Lemma combinations_raise {A} (pool : list A) (r : Z) :
  ¬ 0 ≤ r ≤ Py.ssize_t_array_max →
  Py.combinations pool r = Raise (size_error r).
Proof.
  intros Hr.
  unfold Py.combinations, size_error, Py.ssize_t_array_max in *.
  destruct (decide (r < - Py.ssize_t_max - 1 ∨ Py.ssize_t_max < r)); [done|].
  destruct (decide (r < 0)); [done|]. by rewrite decide_True by lia.
Qed.

Lemma combinations_inv {A} (pool : list A) (r : Z) combs :
  Py.combinations pool r = Ok combs →
  0 ≤ r ≤ Py.ssize_t_array_max ∧ combs = Py.subsequences pool (Z.to_nat r).
Proof.
  intros Hc. destruct (decide (0 ≤ r ≤ Py.ssize_t_array_max)) as [Hr|Hr].
  - rewrite combinations_ok in Hc by done. by injection Hc as <-.
  - by rewrite combinations_raise in Hc.
Qed.

Lemma run_generate_outcome self :
  generate_configurations self = (generate_outcome self, self).
Proof.
  pose proof (spin_split_le (active_electrons self)) as Hle.
  unfold generate_outcome, n_alpha, n_beta.
  unfold generate_configurations, _generate_spin_distributions.
  rewrite (run_bind _ _ _ (active_electrons self)) by done.
  destruct (spin_split (active_electrons self)) as [n_alpha n_beta].
  simpl in Hle. cbn [fst snd]. cbv zeta.
  rewrite (run_bind _ _ _ (n_orbitals self)) by done.
  destruct (decide (0 ≤ n_alpha ≤ Py.ssize_t_array_max)) as [Ha|Ha]; last first.
  { unfold mbind, M_bind, lift. by rewrite combinations_raise. }
  erewrite run_bind; [|by unfold lift; rewrite combinations_ok].
  destruct (decide (Py.subsequences (Py.range (n_orbitals self))
                      (Z.to_nat n_alpha) = []
                    ∨ n_beta ≤ Py.ssize_t_array_max)) as [[Hnil|Hb]|Hb].
  - by rewrite Hnil.
  - apply (run_for_in _ _ (λ distributions alpha_pos,
      foldl (λ distributions beta_pos,
        {[format (irrep_positions self)
            (occupation (Z.to_nat (n_orbitals self)) alpha_pos beta_pos)]}
        ∪ distributions) distributions
        (Py.subsequences (Py.range (n_orbitals self)) (Z.to_nat n_beta)))).
    intros acc alpha_pos Halpha.
    rewrite (run_bind _ _ _ (n_orbitals self)) by done. cbv beta.
    erewrite run_bind; [|by unfold lift; rewrite combinations_ok by lia].
    apply run_for_in. intros acc' beta_pos Hbeta.
    apply subsequences_range_inv in Halpha as (_ & Ha' & _).
    apply subsequences_range_inv in Hbeta as (Hnd & Hb' & _).
    rewrite (run_bind _ _ _ (n_orbitals self)) by done. cbv beta.
    erewrite run_bind; [|unfold lift; by rewrite build_distribution_ok].
    cbv beta iota.
    by erewrite run_bind; [|apply run_format].
  - destruct (Py.subsequences (Py.range (n_orbitals self)) (Z.to_nat n_alpha))
      as [|alpha_pos alphas]; [by destruct Hb; left|].
    cbn [for_in]. unfold mbind at 1, M_bind at 1.
    rewrite (run_bind _ _ _ (n_orbitals self)) by done. cbv beta.
    unfold mbind, M_bind, lift. by rewrite combinations_raise by lia.
Qed.
(** [Invoker(queue, result_store, task_store, always_eager=True,
    store_none=True)] *)
Definition eager_world : World state :=
  world_of {| queue := empty_queue; result_store := Some empty_store;
              task_store := Some empty_store; store_none := true;
              always_eager := true |}.

(** A result store in which task [t1] has returned [None] (with
    [store_none] on). *)
Definition null_result_world : World state :=
  world_of {| queue := empty_queue;
              result_store :=
                Some {| results := {["t1" := pickle_dumps PyNone]}; oplog := [] |};
              task_store := Some empty_store; store_none := true;
              always_eager := false |}.

Definition t1 : QueueCommand state := modify_state "t1" "k" "v".

(** [modify_state('k', 'v').revoke()] *)
Definition revoked_world : World state :=
  snd (Invoker_revoke t1 None false test_world).

(** [every_hour.revoke(revoke_once=True)] *)
Definition revoked_once_world : World state :=
  snd (Invoker_revoke every_hour None true test_world).

(** The world after a worker has executed [modify_state('k', 'v')]. *)
Definition finished_world : World state :=
  snd (Invoker_execute (Command t1) test_world).

(** [every_hour.revoke(revoke_until=T)] with [T = 3600]. *)
Definition revoked_until_world : World state :=
  snd (Invoker_revoke every_hour (Some 3600%Z) false test_world).

(** The result store of [revoked_once_world]. *)
Definition once_store : DataStore :=
  {| results := {[revoke_id every_hour := pickle_dumps (revoke_record None true)]};
     oplog := [OpPut (revoke_id every_hour)
                 (pickle_dumps (revoke_record None true))] |}.

(** The handle [enqueue] returns for [t1], and the same handle once it has
    fetched the result. *)
Definition fresh_handle : AsyncData state := AsyncData_init t1.

Definition fetched_handle : AsyncData state :=
  {| command := t1; _result := Data (PyStr "v") |}.

(** [handle.get()] with the default arguments. *)
Definition poll (self : AsyncData state) : M state (maybe pyval * AsyncData state) :=
  AsyncData_get 0 false None (115 # 100) 1 false self.

(** A result store in which the key of [t1]'s revoke record holds
    something [revoke] did not write. *)
Definition foreign_record_world (value : pyval) : World state :=
  world_of {| queue := empty_queue;
              result_store :=
                Some {| results := {[revoke_id t1 := pickle_dumps value]};
                        oplog := [] |};
              task_store := Some empty_store; store_none := false;
              always_eager := false |}.

(** The calls of a client that polls, then blocks, then polls again while
    the store is emptied and refilled under it. *)
Definition polls : list (get_call state) :=
  [ {| call_fuel := 0; call_blocking := false; call_timeout := None;
       call_backoff := 115 # 100; call_max_delay := 1;
       call_revoke_on_timeout := false; call_world := test_world |};
    {| call_fuel := 0; call_blocking := true; call_timeout := Some (1 # 2);
       call_backoff := 115 # 100; call_max_delay := 1;
       call_revoke_on_timeout := true; call_world := null_result_world |};
    {| call_fuel := 3; call_blocking := false; call_timeout := None;
       call_backoff := 2; call_max_delay := 5;
       call_revoke_on_timeout := false; call_world := task_store_only |} ].

End Fixtures.

(** ** Observations on a world *)

Section Observations.

Context {ustate : Type}.

(** The blob the result store holds under [key], if there is a store and
    it has one. *)
Definition stored (w : World ustate) (key : string) : option blob :=
  match result_store (invoker w) with
  | Some rs => results rs !! key
  | None => None
  end.

(** The calls the result store has received so far. *)
Definition store_log (w : World ustate) : list store_op :=
  match result_store (invoker w) with
  | Some rs => oplog rs
  | None => []
  end.

(** The [revoke_once] component of a stored revoke record, as
    [is_revoked] tests it. *)
Definition once_flag (b : blob) : bool :=
  match unpack_pair (pickle_loads b) with
  | inl (_, revoke_once) => truthy revoke_once
  | inr _ => false
  end.

(** What a method answered, without the handle it returns next to it. *)
Definition answer {A B : Type} (r : outcome (A * B)) : outcome A :=
  match r with
  | Return (a, _) => Return a
  | Raise e => Raise e
  | Diverge => Diverge
  end.

End Observations.

(** The store after [peek(key)]: same records, one more log entry. *)
Definition peeked (key : string) (rs : DataStore) : DataStore :=
  snd (DataStore_peek key rs).

(** The store after [peek(key)] followed by [get(key)]. *)
Definition consumed (key : string) (rs : DataStore) : DataStore :=
  snd (DataStore_get key (peeked key rs)).

(** * The rest of queue.py: reading the queue, the schedule, commands *)

(** Modelled from the spec: the Queue backend is not part of the sources.
    [read()] takes the oldest message and answers [None] on an empty
    queue (the in-memory queue never blocks); [flush()] drops every
    message. *)
Definition Queue_read (q : Queue) : option blob * Queue :=
  match messages q with
  | [] => (None, q)
  | msg :: rest => (Some msg, {| blocking := blocking q; messages := rest |})
  end.

Definition Queue_flush (q : Queue) : Queue :=
  {| blocking := blocking q; messages := [] |}.

Section Consumer.

Context {ustate : Type}.
Local Open Scope py_scope.

Local Abbreviation Cmd := (QueueCommand ustate).
Local Abbreviation Act := (M ustate).

(** Modelled from the spec: [registry.get_command_for_message] lives in
    [huey.registry], which is not part of the sources.  It rebuilds the
    command of a message, or fails for a type that is not registered; the
    failure is a [QueueException] with the given text. *)
Variable get_command_for_message : blob -> Cmd + string.

(** [Invoker._read]: the in-memory queue never fails. *)
Definition Invoker__read : Act (option blob) :=
  let* self := self_invoker in
  let '(msg, q) := Queue_read (queue self) in
  do set_queue q then
  ret msg.

(** [Invoker.dequeue].  A message is a pickle, never the empty string, so
    [if message:] holds for every message read; the function falls off its
    end, answering [None], when the queue was empty. *)
Definition Invoker_dequeue : Act (option Cmd) :=
  let* message := Invoker__read in
  match message with
  | Some msg =>
      match get_command_for_message msg with
      | inl command => ret (Some command)
      | inr text => raise (QueueException text)
      end
  | None => ret None
  end.

(** What [dequeue] makes of a message it has read. *)
Definition decoded (msg : blob) : outcome (option Cmd) :=
  match get_command_for_message msg with
  | inl command => Return (Some command)
  | inr text => Raise (QueueException text)
  end.
(** C9: the file gives no SSE strategy to compare with the AVX2 one.  The
    initializer of [mask_d] holds the identifier [y] in front of its entry
    16 (line 191) and so denotes no array: a build without AVX2 is rejected
    and [last_flip] returns nothing there, on square 0 with
    [P = 0xFFFFFFFFFFFFFFF8] as on any input, while the AVX2 build returns
    4.  The 64 entries themselves are the first two lanes of the rows of
    [mask_d_v]. *)
Theorem last_flip_SSE_not_built :
  nth_error mask_d_initializer 16 = Some (Stray "y") /\
  elaborate mask_d_initializer = None /\
  last_flip_built SSE 0 0xFFFFFFFFFFFFFFF8 = None /\
  last_flip_built AVX2 0 0xFFFFFFFFFFFFFFF8 = Some 4 /\
  entries mask_d_initializer = map (fun m => V2 (w0 m) (w1 m)) mask_d_v.
Proof. vm_compute. repeat split; reflexivity. Qed.

(** C8: [last_flip (0, 0xFFFFFFFFFFFFFFF8)] is 4 on either strategy: the
    row read [COUNT_FLIP[0][0xF8]] gives 4, and the column and the two
    diagonals, whose patterns have the cell next to cell 0 set, give 0. *)
Theorem last_flip_scenario_C (s : strategy) :
  last_flip s 0 0xFFFFFFFFFFFFFFF8 = Some 4 /\
  count_flip 0 (uchar (Z.shiftr 0xFFFFFFFFFFFFFFF8 0)) = Some 4 /\
  count_flip 0 (line_pattern 0xFFFFFFFFFFFFFFF8 0x0101010101010101) = Some 0 /\
  count_flip 0 (line_pattern 0xFFFFFFFFFFFFFFF8 0x8040201008040201) = Some 0 /\
  count_flip 0 (line_pattern 0xFFFFFFFFFFFFFFF8 0x0000000000000001) = Some 0.
Proof. destruct s; vm_compute; repeat split; reflexivity. Qed.

(** Scenario D of the specification: with every other square a player
    disc, [last_flip] counts nothing. *)
Example last_flip_scenario_D (s : strategy) (pos : Z) :
  0 <= pos <= 63 -> last_flip s pos (not64 (x_to_bit pos)) = Some 0.
Proof.
  intros Hpos. apply opt_eqb_eq.
  destruct s;
    [apply (zrange_forall
              (fun pos => opt_eqb (last_flip AVX2 pos (not64 (x_to_bit pos))) 0) 64)
    |apply (zrange_forall
              (fun pos => opt_eqb (last_flip SSE pos (not64 (x_to_bit pos))) 0) 64)];
    (vm_compute; reflexivity) || lia.
Qed.

(** ** [flip] *)

(** C4: on every valid input, [flip (square, P, O) & ~O == 0]: only
    opponent discs flip. *)
Theorem flip_subset (b : build) (pos P O : Z) :
  valid_position pos P O ->
  exists flipped, flip b pos P O = Some flipped /\ Z.land flipped (not64 O) = 0.
Proof.
  intros (Hpos & HP & HO & _ & _ & HPO).
  destruct (flip_rows pos Hpos)
    as (o1 & o7 & o8 & o9 & r1 & r7 & r8 & r9 & l1 & l7 & l8 & l9 &
        Ho & Hr & Hl & (R1 & R7 & R8 & R9) & (L1 & L7 & L8 & L9)).
  rewrite (flip_union b pos P O _ _ _ _ _ _ _ _ _ _ _ _ Ho Hr Hl).
  eexists. split; [reflexivity|].
  apply bits_in_land_not64.
  repeat apply bits_in_lor;
    (apply flip_reverse_in || apply forward_lane_in); assumption.
Qed.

++++++

Each line above that contains the word "lift" must be copied.

  { unfold mbind, M_bind, lift. by rewrite combinations_raise. }
  erewrite run_bind; [|by unfold lift; rewrite combinations_ok].
    erewrite run_bind; [|by unfold lift; rewrite combinations_ok by lia].
    erewrite run_bind; [|unfold lift; by rewrite build_distribution_ok].
    unfold mbind, M_bind, lift. by rewrite combinations_raise by lia.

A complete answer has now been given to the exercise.